Судя по наличию глиняной обмазки на внешней стороне южной стены помещения I, к югу от последнего находилось ещё одно помещение (III). В его западной части, у самой стены, была обнаружена печь округлой формы диаметром 0,35 м в виде яркого охристого прокала глины. Вокруг печи находится зольное пятно 0,7×0,5 м. Вдоль всей стены тянется слой светло-серой супеси с включением мелких частиц керамики, костей и гравия. Именно здесь был обнаружен фрагмент кругового кувшина II–III вв. н.э., под венчиком которого находились следы букв или псевдоэпиграфического орнамента. Завершающий этап жизни здания пока можно отнести к III в. н.э. Однако при этом следует учесть, что эта датировка основана всего лишь на одном фрагменте керамики и нуждается в подтверждении.
Работы на раскопе 1 были приостановлены 20 мая из-за необходимости сосредоточить все силы на раскопе 2, где к этому времени были открыты «ступени» на северной стороне Башнеобразного сооружения и хумхона вдоль его западной стороны.

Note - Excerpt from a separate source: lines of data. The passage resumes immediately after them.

(* ===== verification/Cli.v ===== *)
(** * What the command line gives to the commands of the client

    Private keys ([src/client/keys.rs]), the options of the [upload] command
    ([src/client/upload/options.rs]), addresses of a name
    ([src/client/name.rs]), clusters and the pairs [source:destination] of
    [src/client/sync/mod.rs] and [sync/uploads.rs]. *)
From S2P Require Import Prelude Serde VirtualPath Ids Signature Fs Text Peers.
Import VPath ImageId.
Local Open Scope res_scope.

(** [str::split] on a character: the piece before the first one, and the rest. *)
Fixpoint split_at (c : ascii) (s : string) : string * option string :=
  match s with
  | EmptyString => (EmptyString, None)
  | String a s' => if Ascii.eqb a c then (EmptyString, Some s') else let (p, r) := split_at c s' in (String a p, r)
  end.

(** ** [keys.rs] *)

Section Keys.
Context `{Crypto}.
(** [std::env::var], the files of the user, [home_dir] and [parse_private_key] of
    [ssh_keys]. *)
Inductive EnvVar := NotPresent | NotUnicode | Present (value : string).
Context (env_var : string -> EnvVar) (open : Path.t -> Res IoError File) (home_dir : option Path.t).
Context (parse_private_key : string -> Res string (list PrivateKey)).

Inductive KeyError := KIo (e : IoError) | KUtf8 | KEnv | KParse (e : string).
Inductive KeysError := CantReadFile (path : Path.t) (e : KeyError) | CantReadEnv (name : string) (e : KeyError).

(** [read_to_string]. *)
Definition read_string (f : File) : Res KeyError string :=
  match file_error f with
  | Some e => Err (KIo e)
  | None => ok_or KUtf8 (from_utf8 (file_data f))
  end.

Definition keys_from_file (filename : Path.t) (allow_non_existent : bool) (res : list PrivateKey) : Res KeyError (list PrivateKey) :=
  match open filename with
  | Err e =>
      if bool_decide (io_kind e = NotFound) && allow_non_existent then Ok res else Err (KIo e)
  | Panic => Panic
  | Ok f => keybuf <-? read_string f ;; keys <-? res_map_err KParse (parse_private_key keybuf) ;; Ok (res ++ keys)
  end.

Definition keys_from_env (name : string) (allow_non_existent : bool) (res : list PrivateKey) : Res KeyError (list PrivateKey) :=
  match env_var name with
  | NotPresent => if allow_non_existent then Ok res else Err KEnv
  | NotUnicode => Err KEnv
  | Present value => keys <-? res_map_err KParse (parse_private_key value) ;; Ok (res ++ keys)
  end.

(** The two loops over the options. *)
Fixpoint files_loop (identities : list string) (keys : list PrivateKey) : Res KeysError (list PrivateKey) :=
  match identities with
  | [] => Ok keys
  | ident :: l =>
      keys <-? res_map_err (CantReadFile (Path.parse ident)) (keys_from_file (Path.parse ident) false keys) ;; files_loop l keys
  end.
Fixpoint env_loop (names : list string) (keys : list PrivateKey) : Res KeysError (list PrivateKey) :=
  match names with
  | [] => Ok keys
  | name :: l => keys <-? res_map_err (CantReadEnv name) (keys_from_env name false keys) ;; env_loop l keys
  end.

Definition home_key (home : Path.t) (name : string) (keys : list PrivateKey) : Res KeysError (list PrivateKey) :=
  let path := Path.join home (Path.parse name) in res_map_err (CantReadFile path) (keys_from_file path true keys).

Раскоп 2 площадью 12×12 м (рис. 19, 20) был разбит 19 мая вокруг расположенного в северной части городища Башнеобразного сооружения (БС). До начала раскопок БС представляло собой конструкцию высотой ок. 2 м и площадью 5,9×5,2 м, состоявшую из двух стен, восточной и западной. Между ними находился большой разлом, придававший всему сооружению двугорбую форму. Нижняя часть БС была скрыта под насыпью, образовавшейся в результате оплыва и разрушения стен (рис. 23).

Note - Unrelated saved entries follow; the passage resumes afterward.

(** ** Examples *)

Module UploadExample.
Definition a1 : SocketAddr := {| ip := 1; sport := 24783 |}.
Definition a2 : SocketAddr := {| ip := 2; sport := 24783 |}.
Definition req (i : nat) : option Request := Some (ReqAppendDir {| ad_path := of_names "k" ["x"%string]; ad_image := from_slice []; ad_timestamp := 0; ad_signatures := [] |}).
Definition received : Notification := NReceivedImage {| ri_id := from_slice []; ri_path := of_names "k" ["x"%string]; ri_machine_id := MachineId.mk [];
  ri_hostname := "h"; ri_forwarded := false |}.
Definition accept (i j : nat) : Event := Responded i j (Some (true, None, ∅)).
Abbreviation play es n := (run req true es (initial 0 n)).
Definition ended (r : Res unit World) : option bool := match r with Ok w => result w | _ => None end.
Definition signal (r : Res unit World) : bool := match r with Ok w => fired w | _ => false end.

(** One destination with one address. *)
Definition good_run : list Event := [Resolved 0 [a1]; Connected 0 0 true; accept 0 0; Notified 0 0 5 received; Woken 0 0].
Lemma good_run_ends : ended (play good_run 1) = Some true.
Proof. vm_compute. reflexivity. Qed.

(** The first address has the image, then the second refuses: nobody is left to
    wait for, but the signal is not sent. *)
Definition refused_last : list Event :=
  [Resolved 0 [a1; a2]; Connected 0 0 true; Connected 0 1 true; accept 0 0; Notified 0 0 5 received; Responded 0 1 (Some (false, None, ∅))].
Definition state_of (es : list Event) (n : nat) : World := match play es n with Ok w => w | _ => initial 0 n end.
Lemma waits_for_nothing : let w := state_of refused_last 1 in play refused_last 1 = Ok w /\ ips_needed (progress w) = ∅ /\ fired w = false /\
  option_map h_task (get_host 0 0 w) = Some Waiting /\ option_map h_task (get_host 0 1 w) = Some (Finished false).
Proof. split_and!; vm_compute; reflexivity. Qed.

(** The first destination is done before the host of the second is resolved: the
    signal is sent, and the second is a success as soon as it accepts. *)
Definition early : list Event :=
  [Resolved 0 [a1]; Connected 0 0 true; accept 0 0; Notified 0 0 5 received; Woken 0 0; Resolved 1 [a2]; Connected 1 0 true; accept 1 0; Woken 1 0].
Lemma succeeds_early : ended (play early 2) = Some true.
Proof. vm_compute. reflexivity. Qed.

(** Two destinations at one address: the end of one download counts for both. *)
Definition one_address : list Event :=
  [Resolved 0 [a1]; Resolved 1 [a1]; Connected 0 0 true; Connected 1 0 true; accept 0 0; accept 1 0; Notified 0 0 5 received; Woken 0 0; Woken 1 0].
Lemma succeeds_for_both : ended (play one_address 2) = Some true.
Proof. vm_compute. reflexivity. Qed.

Definition after_accept : list Event := [Resolved 0 [a1]; Connected 0 0 true; accept 0 0].
Lemma after_accept_ok : play after_accept 1 = Ok (state_of after_accept 1).
Proof. vm_compute. reflexivity. Qed.
Lemma good_run_ok : play good_run 1 = Ok (state_of good_run 1).
Proof. vm_compute. reflexivity. Qed.
Lemma after_accept_hosts i j : get_host i j (state_of after_accept 1) =
  if decide (i = 0 /\ j = 0) then Some {| h_addr := a1; h_open := true; h_task := Waiting |} else None.
Proof. destruct i as [|i], j as [|j]; by vm_compute. Qed.
End UploadExample.

Lemma exit_zero_sound_witness : result (UploadExample.state_of UploadExample.good_run 1) = Some true /\
  exists j, succeeded UploadExample.req true 0 1 UploadExample.good_run 0 j.
Proof.
  assert (Hr : result (UploadExample.state_of UploadExample.good_run 1) = Some true) by (vm_compute; reflexivity). split; [exact Hr|].
  exact (exit_zero_sound UploadExample.req true 0 1 UploadExample.good_run _ UploadExample.good_run_ok Hr 0 ltac:(lia)).
Defined.

Lemma closing_ends_witness : exists w', run UploadExample.req true [Closed 0 0 9] (UploadExample.state_of UploadExample.after_accept 1) = Ok w' /\ fired w' = true.
Proof.
  destruct (closing_ends UploadExample.req true 0 1 UploadExample.after_accept (UploadExample.state_of UploadExample.after_accept 1) [(0, 0, 9%Z)]
    UploadExample.after_accept_ok) as (w' & Hr & Hf & _).
  - intros i j h. rewrite UploadExample.after_accept_hosts. case_decide; [|discriminate]. intros [= <-]. discriminate.
  - apply NoDup_singleton.
  - discriminate.
  - intros i j. rewrite UploadExample.after_accept_hosts. cbn. rewrite list_elem_of_singleton. case_decide as Hij.
    + destruct Hij as [-> ->]. split; [|reflexivity]. intros _. eexists. split; reflexivity.
    + split; [|by intros (h & [=] & _)]. intros [= -> ->]. by destruct Hij.
  - apply Forall_singleton. cbn. lia.
  - exists w'. split; [exact Hr|exact Hf].
Defined.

Проведённые снаружи и внутри Башнеобразного сооружения разбор завалов и зачистки позволили установить, что оно представляло собой в плане почти правильный квадрат размером 7,1×7,3 м. Здание ориентировано по сторонам света, с отклонением на 18º по часовой стрелке. Высота сохранившейся части – 2,8 м. Сооружение состоит из двадцати одного ряда кирпичных кладочных слоев (рис. 24). Формат сырцового кирпича – ок. 40×41×11–13 см. На некоторых кирпичах, происходящих из завала на Южном фасе БС, имеются знаки (рис. 25, 1–2)9, уже встречавшиеся на других памятниках Древнего Хорезма, в частности, на Топрак-кале и Аяз-кале 1 (рис. 25, 2). Кладочный раствор, судя по цвету, имеет схожий с кирпичом состав. На внешней поверхности БС следов штукатурки не зафиксировано. Однако при снятии первого штыка на Северном фасе БС были найдены два фрагмента керамической плитки (рис. 25, 3–4). Еще два фрагмента были обнаружены на Северном фасе БС при снятии второго штыка и при разборе завала на Южном фасе.
Наблюдения над внутренней структурой сооружения, произведённые во время расчистки разлома, свидетельствуют о цельности кладочной конструкции. Расчистка была остановлена на отметке 99,62 м от реперной точки. Этот уровень не являлся полом и лежит заподлицо с верхней ступенькой. В ходе расчистки рыхлого оплыва, залегавшего по всей внутренней площади разлома в БС, было обнаружено несколько фрагментов керамики V в. до н.э. – III/IV вв. н.э. При разборе плотного внутреннего оплыва в БС было найдено четыре фрагмента керамики, из которых два относятся к древнехорезмийскому периоду (IV–II/I вв. до н.э.), а один – к средневековью.
Башнеобразное сооружение стоит на выровненном культурном слое, который был прослежен на глубину 34 см. Он содержит сырцовые стены более ранней постройки, сложенные из кирпича-сырца 46×46 и 50×50 см, плотную песчаную супесь и завершающий тонкий (3–4 см) нивелирующий слой из желтого песка (рис. 26).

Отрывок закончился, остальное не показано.